The current issue of our young men and women who drink and drug themselves unconscious, appear in public literally naked is objectionable," tweeted Busingye, who is now Rwanda's ambassador to Britain.

"I support the efforts... to address it," he noted.

Last week, police spokesman John Bosco Kabera condemned what he called "immorality and vulgarity among young people" in a television appearance.

"This problem is escalating... you find an individual wearing only a shirt only... without pants or shorts," he said.

"These people then go to public places dressed like that, with clothes that look like nets."

Meanwhile, in Kenya the issue is different. In  November 2014, a section of  Kenyans took to the streets of Nairobi to send a message to men to cease harassing women because of the way they dress.
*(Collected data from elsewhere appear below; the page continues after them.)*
(* ===== verification/NetFacts.v ===== *)
(** * Sockets and errors of net.c

    [Ledger]: what the system promises about descriptors, with the set of those
    that are open and the number of sockets ever made.  Every function of net.c
    keeps the set of open descriptors equal to the descriptor of the context
    and those of others, and reports an error when it fails. *)

From Stdlib Require Import Strings.Byte String.
From stdpp Require Import gmap.
From S2P Require Import Prelude CLib Buffer Sds SdsEdit Read Reply Network Net.

(** The calls that neither open nor close a descriptor. *)
Inductive quiet {N} {nw : Network N} : N -> N -> Prop :=
  | q_errno e n : quiet n (set_errno e n)
  | q_connect fd a n : quiet n (sys_connect fd a n).2
  | q_bind fd a n : quiet n (sys_bind fd a n).2
  | q_send fd d n : quiet n (sys_send fd d n).2
  | q_recv fd k n : quiet n (sys_recv fd k n).2
  | q_poll fd t n : quiet n (sys_poll_out fd t n).2
  | q_getfl fd n : quiet n (sys_getfl fd n).2
  | q_setfl fd f n : quiet n (sys_setfl fd f n).2
  | q_setsockopt fd o n : quiet n (sys_setsockopt fd o n).2
  | q_so_error fd n : quiet n (sys_so_error fd n).2
  | q_getaddrinfo h p f n : quiet n (sys_getaddrinfo h p f n).2.

Class Ledger (N : Type) {nw : Network N} := {
  opened : N -> gset Z;
  sockets_made : N -> nat;
  opened_valid n : -1 ∉ opened n;
  socket_law d t p n :
    let '(s, n') := sys_socket d t p n in
    (s = -1 /\ opened n' = opened n /\ sockets_made n' = sockets_made n) \/
    (s <> -1 /\ s ∉ opened n /\ opened n' = {[s]} ∪ opened n /\ sockets_made n' = S (sockets_made n));
  close_law fd n :
    fd ∈ opened n -> opened (sys_close fd n) = opened n ∖ {[fd]} /\ sockets_made (sys_close fd n) = sockets_made n;
  quiet_law n n' : quiet n n' -> opened n' = opened n /\ sockets_made n' = sockets_made n;
  connect_errno fd a n : (sys_connect fd a n).1 <> 0 -> errno (sys_connect fd a n).2 <> 0
}.

Create HintDb quiet.
#[export] Hint Constructors quiet : quiet.

Section facts.
Context {al : Allocator} {dm : DataModel} {fl : FloatLib} {N : Type} {nw : Network N}.
Context {ld : Ledger N}.
Hypothesis Hal : alloc_total al.
Variable O : gset Z.             (* the descriptors of others *)
Implicit Types (s : state N).

(** The descriptors a context holds. *)
Definition held (fd : Z) : gset Z := if fd =? -1 then ∅ else {[fd]}.

Definition linked s : Prop :=
  opened (e_net s.2) = held (c_fd s.1) ∪ O /\ c_fd s.1 ∉ O.

(** From [s] to [s']: descriptors are accounted for, and only the error, the
    descriptor and the addresses of the context have changed. *)
Record moves s s' : Prop := Moves {
  mv_linked : linked s';
  mv_flags : c_flags s'.1 = c_flags s.1;
  mv_obuf : c_obuf s'.1 = c_obuf s.1;
  mv_reader : c_reader s'.1 = c_reader s.1;
  mv_heap : e_heap s'.2 = e_heap s.2;
  mv_made : sockets_made (e_net s'.2) = sockets_made (e_net s.2)
}.

Lemma moves_refl s : linked s -> moves s s.
Proof. by split. Qed.

Lemma moves_trans s s1 s2 : moves s s1 -> moves s1 s2 -> moves s s2.
Proof. intros [] []. split; congruence. Qed.

Lemma linked_valid s : linked s -> -1 ∉ O.
Proof. clear Hal. intros [E _] H. apply (opened_valid (e_net s.2)). rewrite E. set_solver. Qed.

(** The same, with the context untouched but for the error; [e] tells what the
    error is. *)
Definition stays s (e : Z) s' : Prop := moves s s' /\ c_fd s'.1 = c_fd s.1 /\ c_err s'.1 = e.

Lemma ends_quiet {A} (f : N -> A * N) s P :
  linked s -> quiet (e_net s.2) (f (e_net s.2)).2 ->
  (forall s', stays s (c_err s.1) s' -> s'.1 = s.1 -> e_net s'.2 = (f (e_net s.2)).2 ->
     P (f (e_net s.2)).1 s') ->
  ends (sys f) s P.
Proof.
  intros [Hl Hf] Hq HP. apply ends_sys. destruct (quiet_law _ _ Hq) as [Eo Em].
  apply HP; [|done..]. split; [|done]. split; simpl; try done. split; simpl; [by rewrite Eo|done].
Qed.

Lemma ends_set_error type str s P :
  linked s -> (forall s', stays s type s' -> P tt s') -> ends (__redisSetError type (Some str)) s P.
Proof. intros Hl HP. apply ends_upd, HP. split; [|done]. by split. Qed.

Lemma ends_from_errno type prefix s P :
  linked s -> (forall s', stays s type s' -> P tt s') ->
  ends (__redisSetErrorFromErrno type prefix) s P.
Proof. intros Hl HP. apply ends_bind, ends_errno. by apply ends_set_error. Qed.

Lemma ends_error_text pre txt s P :
  linked s -> (forall s', stays s REDIS_ERR_OTHER s' -> P tt s') ->
  ends (set_error_text pre txt) s P.
Proof. apply ends_set_error. Qed.

Lemma stays_trans s e1 e2 s1 s2 : stays s e1 s1 -> stays s1 e2 s2 -> stays s e2 s2.
Proof. intros (M1 & F1 & E1) (M2 & F2 & E2). split; [by eapply moves_trans|]. split; congruence. Qed.
(** Connecting ends: the loop over the addresses stops after at most one
    attempt for each address and nine retries, and so makes at most that many
    sockets, however often the system answers EADDRNOTAVAIL. *)
Theorem addr_loop_bounded (al : Allocator) (fl : FloatLib) N (nw : Network N) (ld : Ledger N)
    O family blocking reuse msec servinfo s :
  alloc_total al -> linked O s -> c_fd s.1 = -1 ->
  exists r s', addr_loop (addr_fuel servinfo) family blocking reuse msec servinfo 0 s = Some (r, s') /\
    (sockets_made (e_net s'.2) <= sockets_made (e_net s.2) + (length servinfo + 9))%nat /\
    opened (e_net s'.2) = held (c_fd s'.1) ∪ O.
Proof.
  intros Hal Hl Hfd.
  destruct (ends_addr_loop Hal O (addr_fuel servinfo) family blocking reuse msec servinfo 0 s)
    as (r & s' & E & [[Hl' _] _ _ _ Hm] & _); [done..| |].
  { unfold addr_fuel, REDIS_CONNECT_RETRIES. lia. }
  by exists r, s'.
Qed.

Definition two_addresses : list addrinfo :=
  [Addrinfo AF_INET SOCK_STREAM 6 (bs "a"); Addrinfo AF_INET SOCK_STREAM 6 (bs "b")].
Kenyans rally for woman stripped naked in Nairobi | CNN

women on the streets of Nairobi protesting over the stripping of Women. PHOTO FILE

The protests were in response to the most recent instance, in which several men accused a woman of wearing "indecent" clothing and forced her to strip naked in the capital. Last week's incident, which was caught on camera, sparked fury on social media with the hashtag #mydressmychoice.

Protesters marched through downtown carrying placards that read "My dress, my choice" while others donned mini-skirts, the same attire the unidentified woman wore when she was attacked. Some men wore dresses to show their support.

Earlier this year in May, some married women in Imo State, Nigeria protested against female students in tertiary institutions in Owerri. They claimed that these students were exploiting their "indecent clothes and huge buttocks" to snatch their husbands.

The women walked through female dormitories, advising the female students not to wear lewd clothing or prepare to be punished.

“If you break any of the rules, you will pay the sum of N10, 000 {Ksh. 2785.85} to us. (If it is) more than once, you will pay double of that,” a woman who appeared to be a leader of the protest declared to the students in one of the female hostels in Owerri.